# help thinking things through and coping



## blownaway (Mar 23, 2005)

Hello,
For now I will just post this question, although I am afraid that I will have many others.  


If 2 people have significant chemistry, say things like "I like you", "I enjoy your company", "I care", "I have affection for you" 
what is missing to make it love after nearly six months of dating.  For sure, there have been times apart (almost 3 weeks at one point, 1 week at another, couple at another) and the dating was "formal". (dinners, conversations, concerts...).  Is it sensible to break up such a relationship or is it a mistake?

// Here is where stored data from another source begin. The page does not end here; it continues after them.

(* ===== verification/Suites.v ===== *)
(** * Test suites: [tools/tests.py]

    The suites of the AmigaQemuTests checkout, listed and run against a target,
    the reading of a report, and the standard DOS tests: ten checks over the
    file, job and system tools.  Reading a suite's JSON file is a parameter, and
    so is the report parser, which is that repository's. *)
From S2P Require Import Prelude Py Bytes Config Fleet Fs Lines Schema System SandboxText Sandbox Exec FleetStatus.

Record parse_entry := ParseEntry { pe_name : text; pe_passed : bool }.
Record parse_result := ParseResult { pr_entries : list parse_entry; pass_count : Z; fail_count : Z }.
Record dos_result := DosResult { do_target : string; do_passed : Z; do_total : Z; do_entries : list parse_entry }.
Record suite_entry := SuiteEntry {
  se_name : text; se_passed : bool; se_detail : option text; se_duration : Z; se_excerpt : option text }.
Record suite_run := SuiteRun {
  sr_suite : string; sr_target : string; sr_passed : Z; sr_total : Z; sr_entries : list suite_entry }.
Record suite_summary := SuiteSummary {
  ss_name : string; ss_project : option string; ss_machines : list string; ss_tests : Z }.

(** A suite file; a key that is not there is [None]. *)
Record upload_spec := Upload { up_src : option string; up_dst : option string }.
Record test_spec := TestSpec {
  t_name : option text; t_command : option text; t_timeout : option Z; t_markers : option (list text); t_passfail : option bool }.
Record suite := Suite {
  s_name : option string; s_project : option string; s_machines : option (list string);
  s_uploads : option (list upload_spec); s_tests : option (list test_spec) }.

(** [sum(1 for e in l if f(e))] *)
Definition tally {A} (f : A → bool) (l : list A) : Z := Z.of_nat (length (List.filter f l)).
Lemma tally_cons {A} (f : A → bool) a l : tally f (a :: l) = Z.b2z (f a) + tally f l.
Proof. unfold tally. simpl. destruct (f a); simpl; lia. Qed.
Lemma b2z_bound b : 0 ≤ Z.b2z b ≤ 1.
Proof. by destruct b. Qed.
Definition key {A} (v : option A) : res exn A := match v with Some a => Ret a | None => Raise (EPy KeyError) end.

(* ------------------------------------------------------------------ *)
(** ** Listing suites and reading reports *)

Section listing.
(** [json.load] of a suite file. *)
Context (load_json : bytes → res exn suite).
(** [jf.stem] of a name that ends in [.json]. *)
Definition stem (name : string) : string :=
  let t := txt name in
  if decide (name = ".json"%string) then name else str (take (length t - 5) t).
Fixpoint summaries (files : list (string * bytes)) : res exn (list suite_summary) :=
  match files with
  | [] => Ret []
  | (name, content) :: files =>
      match load_json content with
      | Ret s =>
          match summaries files with
          | Ret l => Ret (SuiteSummary (default (stem name) (s_name s)) (s_project s) (default [] (s_machines s))
                            (Z.of_nat (length (default [] (s_tests s)))) :: l)
          | r => r
          end
      | Raise x => Raise x
      | Spin => Spin
      end
  end.
Definition file_le : relation (string * bytes) := λ a b, String.le a.1 b.1.
#[export] Instance file_le_dec a b : Decision (file_le a b).
Proof. unfold file_le. apply _. Defined.
(** [tests_list_suites]; [projects] is the directory of that name, [None] when
    there is none. *)
Definition tests_list_suites (f : Fleet) (projects : option (list (string * bytes))) : res exn (list suite_summary) :=
  match amiga_qemu_tests (paths (config f)) with
  | None => Raise (ERpc InvalidParams None)
  | Some _ =>
      match projects with
      | None => Raise (ERpc InternalError None)
      | Some files => summaries (merge_sort file_le (List.filter (λ f, endswith (txt ".json") (txt f.1)) files))
      end
  end.
(** [_aqt_results]: the module that was loaded before, else the one of the
    configured checkout. *)
Definition aqt_results (f : Fleet) (cached : option (text → list (text * bool))) (loaded : res exn (text → list (text * bool)))
    : res exn (text → list (text * bool)) :=
  match cached with
  | Some parse => Ret parse
  | None => match amiga_qemu_tests (paths (config f)) with None => Raise (ERpc InternalError None) | Some _ => loaded end
  end.
(** [tests_parse_output]: strict base64, then UTF-8 with replacements, then the
    parser, which may be missing. *)
Context (b64_validated : string → option bytes) (utf8_replace : bytes → text)
  (results : res exn (text → list (text * bool))).
Definition tests_parse_output (output_b64 : string) : res exn parse_result :=
  match b64_validated output_b64 with
  | None => Raise (ERpc InvalidParams None)
  | Some b =>
      match results with
      | Ret parse =>
          let entries := map (λ p, ParseEntry p.1 p.2) (parse (utf8_replace b)) in
          Ret (ParseResult entries (tally pe_passed entries) (tally (λ e, negb (pe_passed e)) entries))
      | Raise x => Raise x
      | Spin => Spin
      end
  end.
End listing.
(** [Q] holds however the operation ends. *)
Abbreviation always P := (λ _ w', P w').
(** The port has delivered [data] for the capture of [k] in [w]. *)
Definition heard w k c (data : bytes) : ports E :=
  Ports (log_root w) (put_cap k (hear data c) (captures w)) (logs w) (dev w).
Lemma heard_nothing w k c : good w k c → caps_ok (heard w k c []).
Proof.
  intros [Hw Hc] k' c'. unfold at_cap, heard. simpl. rewrite find_put. case_decide as Hk; [|apply Hw].
  intros [= <-]. subst k'. eapply cap_ok_keep; [by apply Hw|done|done|apply app_nil_r|].
  by destruct (Hw k c Hc) as (_ & _ & _ & _ & ?).
Qed.
Lemma append_ok k c data w :
  good w k c → wp (append_log k c data : MP unit) (always caps_ok) (heard w k c data).
Proof.
  intros Hg. pose proof Hg as [Hw Hc]. unfold append_log, set_logs, upd_cap, set_caps, heard.
  apply wp_bind, wp_modify, wp_modify. intros k' c' Hc'. unfold at_cap in Hc'. simpl in *.
  rewrite find_put, decide_True, !find_put in Hc' by done. case_decide as Hk.
  - injection Hc' as <-. subst k'. destruct (Hw k c Hc) as (H1 & H2 & H3 & [old H4] & H5).
    split_and!; [done|done| | |done]; simpl.
    + rewrite H3, length_app. lia.
    + exists old. rewrite lookup_insert, decide_True by done. simpl. by rewrite H4, (assoc_L (++)).
  - eapply others_ok; [exact Hg|exact Hc'|congruence|]. intros p Hp. by rewrite lookup_insert_ne.
Qed.
Lemma reader_end_ok k h err c w :
  good w k c → wp (reader_end k h err : MP unit) (λ r w', caps_ok w' ∧
    (r = Ret tt → good w' k (thread_over err c))) w.
Proof.
  intros Hg. unfold reader_end. apply wp_bind, wp_catch. eapply wp_mono; [apply on_dev_spec|].
  intros r w1 Hu. pose proof (good_untouched _ _ _ _ Hu Hg) as Hg1.
  assert (cap_ok (log_root w1) (logs w1) k (thread_over err c)) as Hok.
  { eapply cap_ok_keep; [by apply good_ok|by destruct err..|].
    destruct err; simpl; by destruct (thread c). }
  assert (wp (upd_cap k (thread_over err) : MP unit) (λ r w', caps_ok w' ∧
    (r = Ret tt → good w' k (thread_over err c))) w1) as Hupd.
  { eapply wp_mono; [by apply upd_spec|]. intros r' w2 (_ & [Hw2 Hc2] & _). by split. }
  destruct r as [[]|x|]; [exact Hupd| |by split; [apply Hg1|]].
  destruct (is_exception x); [apply wp_ret, Hupd|apply wp_raise]. by split; [apply Hg1|].
Qed.
Lemma or_end_ok {A} k h what (m : MP A) (more : A → MP unit) c w :
  wp m (λ r w', match r with Ret a => wp (more a) (always caps_ok) w' | _ => good w' k c end) w →
  wp (or_end k h what m more) (always caps_ok) w.
Proof.
  intros Hm. unfold or_end. apply wp_bind, wp_catch, wp_fmap.
  eapply wp_mono; [exact Hm|]. intros [a|x|] w1 Hr; [exact Hr| |apply Hr].
  apply wp_ret. eapply wp_mono; [by apply reader_end_ok|]. by intros r w2 [? _].
Qed.
Lemma dev_ok {A} k c (m : M E exn A) w : good w k c → wp (on_dev m) (λ _ w', good w' k c) w.
Proof. intros Hg. eapply wp_mono; [apply on_dev_spec|]. intros r w1 Hu. exact (good_untouched _ _ _ _ Hu Hg). Qed.
Lemma port_read_ok k c h n w : good w k c →
  wp (port_read k h n) (λ r w', match r with
    | Ret data => ∃ w0, good w0 k c ∧ w' = heard w0 k c data
    | _ => good w' k c
    end) w.
Proof.
  intros Hg. unfold port_read. apply wp_bind. eapply wp_mono; [by apply dev_ok|].
  intros [data|x|] w1 Hg1; [|done..]. unfold upd_cap, set_caps. apply wp_bind, wp_modify, wp_ret.
  exists w1. split; [done|]. unfold heard. destruct Hg1 as [_ Hc]. unfold at_cap in Hc. by rewrite Hc.
Qed.
Lemma reader_step_ok k c h w : good w k c → wp (reader_step k c h : MP unit) (always caps_ok) w.
Proof.
  intros Hg. unfold reader_step. destruct (stop_set c).
  { eapply wp_mono; [by apply reader_end_ok|]. by intros r w2 [? _]. }
  apply or_end_ok with c. eapply wp_mono; [by apply dev_ok|]. intros [n|x|] w1 Hg1; [|done..].
  destruct (n =? 0); [eapply wp_mono; [by apply dev_ok|]; by intros r w2 [? _]|].
  apply or_end_ok with c. eapply wp_mono; [by apply port_read_ok|]. intros [data|x|] w2; [|done..].
  intros (w0 & Hg0 & ->). destruct data as [|b data]; [by apply wp_ret, heard_nothing|by apply append_ok].
Qed.
Lemma cap_start_ok k c truncate w :
  good w k c → wp (cap_start k c truncate : MP unit) (always caps_ok) w.
Proof.
  intros Hg. unfold cap_start. destruct (running c) eqn:Hrun; [by apply wp_ret, Hg|].
  set (c1 := set_got [] (set_error None (set_stop false c))).
  assert (∀ root l, cap_ok root l k c → cap_ok root l k c1) as Hc1.
  { intros root l (H1 & H2 & H3 & H4 & H5).
    split_and!; [done|done|done|by eexists; symmetry; apply app_nil_r|done]. }
  apply wp_bind. eapply wp_mono; [apply (upd_spec _ _ c); [done|]; by apply Hc1, good_ok|].
  intros r w1 (-> & Hg1 & _ & _). apply wp_bind.
  eapply (wp_mono _ (λ r w2, r = Ret tt ∧ good w2 k c1)).
  { destruct truncate; [|by apply wp_ret].
    eapply wp_mono; [eapply logs_spec; [exact Hg1|intros p Hp; by rewrite lookup_delete_ne|]|].
    - destruct (good_ok _ _ _ Hg1) as (H1 & H2 & H3 & H4 & H5).
      split_and!; [done|done|done|by eexists; symmetry; apply app_nil_r|done].
    - by intros r w2 (-> & Hg2 & _). }
  intros r w2 (-> & Hg2). apply wp_bind. eapply wp_mono; [apply on_dev_spec|].
  intros [h|x|] w3 Hu3; [|by eapply caps_ok_untouched; [|apply Hg2]..].
  pose proof (good_untouched _ _ _ _ Hu3 Hg2) as Hg3.
  apply wp_bind. eapply wp_mono; [apply (upd_spec _ _ c1); [done|]|].
  { eapply cap_ok_keep; [by apply good_ok|done..]. }
  intros r w4 (-> & Hg4 & _). apply wp_bind. eapply wp_mono; [apply on_dev_spec|].
  intros r w5 Hu5. pose proof (good_untouched _ _ _ _ Hu5 Hg4) as Hg5.
  destruct r as [[]|x|]; [|apply Hg5..].
  apply wp_bind, wp_gets, wp_bind.
  eapply wp_mono; [apply (upd_spec _ _ (set_ser (Some h) c1)); [done|]|].
  { eapply cap_ok_keep; [by apply good_ok|done..]. }
  intros r w6 (-> & Hg6 & _). eapply wp_mono; [eapply logs_spec; [exact Hg6|..]|].
  - intros p Hp. by rewrite lookup_insert_ne.
  - destruct (good_ok _ _ _ Hg6) as (H1 & H2 & H3 & [old H4] & H5).
    split_and!; [done|done|done| |done]. exists old.
    change (log_path c) with (log_path (set_thread (Some true) (set_started (wall_clock (dev w5))
      (set_ser (Some h) c1)))). by rewrite lookup_insert, decide_True.
  - by intros r w7 (_ & [Hw7 _] & _).
Qed.
Lemma cap_stop_ok k c w :
  good w k c → wp (cap_stop k c : MP unit) (λ r w', caps_ok w' ∧
    (r = Ret tt → ∃ c', at_cap w' k c' ∧ running c' = false)) w.
Proof.
  intros Hg. unfold cap_stop. apply wp_bind.
  eapply wp_mono; [apply (upd_spec _ _ c); [done|]|].
  { eapply cap_ok_keep; [by apply good_ok|done..|]. by destruct (good_ok _ _ _ Hg) as (_&_&_&_&?). }
  intros r w1 (-> & Hg1 & _). apply wp_bind.
  eapply (wp_mono _ (λ r w2, caps_ok w2 ∧ (r = Ret tt → ∃ c2, good w2 k c2))).
  { assert (wp (mret tt : MP unit) (λ r w2, caps_ok w2 ∧ (r = Ret tt → ∃ c2, good w2 k c2)) w1) as Hskip
      by (apply wp_ret; split; [apply Hg1|by eexists]).
    destruct (running c), (c_ser c) as [h|]; [|exact Hskip..].
    eapply wp_mono; [by apply reader_end_ok|]. intros r w2 [Hw2 Hc2]. split; [done|].
    intros Hr. eexists. by apply Hc2. }
  intros r w2 [Hw2 Hc2]. destruct r as [[]|x|]; [|by split..].
  destruct (Hc2 eq_refl) as [c2 Hg2].
  eapply wp_mono; [apply (upd_spec _ _ c2); [done|]|].
  { eapply cap_ok_keep; [by apply good_ok|done..]. }
  intros r w3 (_ & [Hw3 Hc3] & _). split; [done|]. intros _. by eexists.
Qed.
Lemma clear_log_ok k c w : good w k c → wp (clear_log k c : MP unit) (always caps_ok) w.
Proof.
  intros Hg. unfold clear_log. destruct (running c) eqn:Hrun; [by apply wp_raise, Hg|].
  (* the log goes first: nothing of it is left to account for *)
  unfold set_logs, upd_cap, set_caps. apply wp_bind, wp_modify, wp_modify.
  pose proof Hg as [Hw Hc]. intros k' c' Hc'. unfold at_cap in Hc', Hc. simpl in *.
  rewrite Hc, find_put in Hc'. case_decide as Hk.
  - injection Hc' as <-. subst k'. destruct (Hw k c Hc) as (H1 & H2 & H3 & H4 & H5).
    split_and!; [done|done|done|by eexists; symmetry; apply app_nil_r|exact H5].
  - eapply others_ok; [exact Hg|exact Hc'|congruence|]. intros p Hp. by rewrite lookup_delete_ne.
Qed.
Lemma channel_config_ok t ch cfg : channel_config fl t ch = Ret cfg → ch ∈ serial_channels.
Proof.
  unfold channel_config, serial_channel, serial_channels. destruct (target_config fl t) as [c|x|]; [|done..].
  rewrite list_elem_of_In. simpl. repeat case_decide; subst; try done; auto.
Qed.
Lemma find_app k k' c l :
  find_cap k' (l ++ [(k, c)]) =
    match find_cap k' l with Some c' => Some c' | None => if decide (k = k') then Some c else None end.
Proof. induction l as [|[k0 c0] l IH]; simpl; [done|]. by destruct (decide (k0 = k')). Qed.
Lemma get_or_create_ok t ch port baud w :
  caps_ok w → ch ∈ serial_channels →
  wp (get_or_create t ch port baud : MP capture) (λ r w', caps_ok w' ∧
    ∀ c, r = Ret c → good w' (t, ch) c) w.
Proof.
  intros Hw Hch. unfold get_or_create. apply wp_bind. unfold wp at 1, get. simpl.
  destruct (find_cap (t, ch) (captures w)) as [c|] eqn:Hc.
  - apply wp_bind. unfold set_caps. apply wp_modify, wp_ret.
    assert (caps_ok (Ports (log_root w) (put_cap (t, ch) (set_port port baud c) (captures w)) (logs w) (dev w)))
      as Hok.
    { intros k' c'. unfold at_cap. simpl. rewrite find_put. case_decide as Hk; [|apply Hw].
      intros [= <-]. subst k'. eapply cap_ok_keep; [by apply Hw|done..|]. by destruct (Hw _ _ Hc) as (_&_&_&_&?). }
    split; [done|]. intros c' [= <-]. split; [done|]. unfold at_cap. simpl.
    rewrite find_put. by rewrite decide_True.
  - apply wp_bind. unfold set_caps. apply wp_modify, wp_ret.
    set (c := new_capture t ch port baud (log_path_for (log_root w) t ch)).
    assert (caps_ok (Ports (log_root w) (captures w ++ [((t, ch), c)]) (logs w) (dev w))) as Hok.
    { intros k' c'. unfold at_cap. simpl. rewrite find_app. destruct (find_cap k' (captures w)) eqn:Hk'.
      { intros [= <-]. by apply Hw. }
      case_decide as Hk; [|done]. intros [= <-]. subst k'.
      split_and!; [done|done|done|by eexists; symmetry; apply app_nil_r|done]. }
    split; [done|]. intros c' [= <-]. split; [done|]. unfold at_cap. simpl.
    rewrite find_app, Hc. by rewrite decide_True.
Qed.
Lemma cap_for_ok t ch w : caps_ok w →
  wp (cap_for fl t ch : MP capture) (λ r w', caps_ok w' ∧ ∀ c, r = Ret c → good w' (t, ch) c) w.
Proof.
  intros Hw. unfold cap_for, get_cap. apply wp_bind, wp_gets.
  destruct (find_cap (t, ch) (captures w)) as [c|] eqn:Hc.
  { apply wp_ret. split; [done|]. by intros c' [= <-]. }
  apply wp_bind, wp_lift. destruct (channel_config fl t ch) as [cfg|x|] eqn:Hcfg; [|by split..].
  apply get_or_create_ok; [done|]. by eapply channel_config_ok.
Qed.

Pls let me know, if I need to add anything here to clarify.  I am trying to keep it simple for starts.
Blownaway


----------



## blownaway (Mar 23, 2005)

*Help thinking things through and coping*

_Admin note:

Please don't double post -- just pick a category or topic and post your message only once. If it isn't in the most appropriate category, I or one of the moderators will move it.

Thanks!_


----------



## David Baxter PhD (Mar 23, 2005)

*Help thinking things through and coping*

Sensible for whom?

I'm uncertain as to what you mean by "what is missing to make it love after nearly six months of dating". If you mean, "why don't we feel in love after 6 months", perhaps because you're simply not in love with this other person -- it happens. It's very difficult to predict when and where and why and with whom a person will fall in love, and sometimes "chemistry" can fool you -- is it love? or lust? or excitement of novelty countering loneliness?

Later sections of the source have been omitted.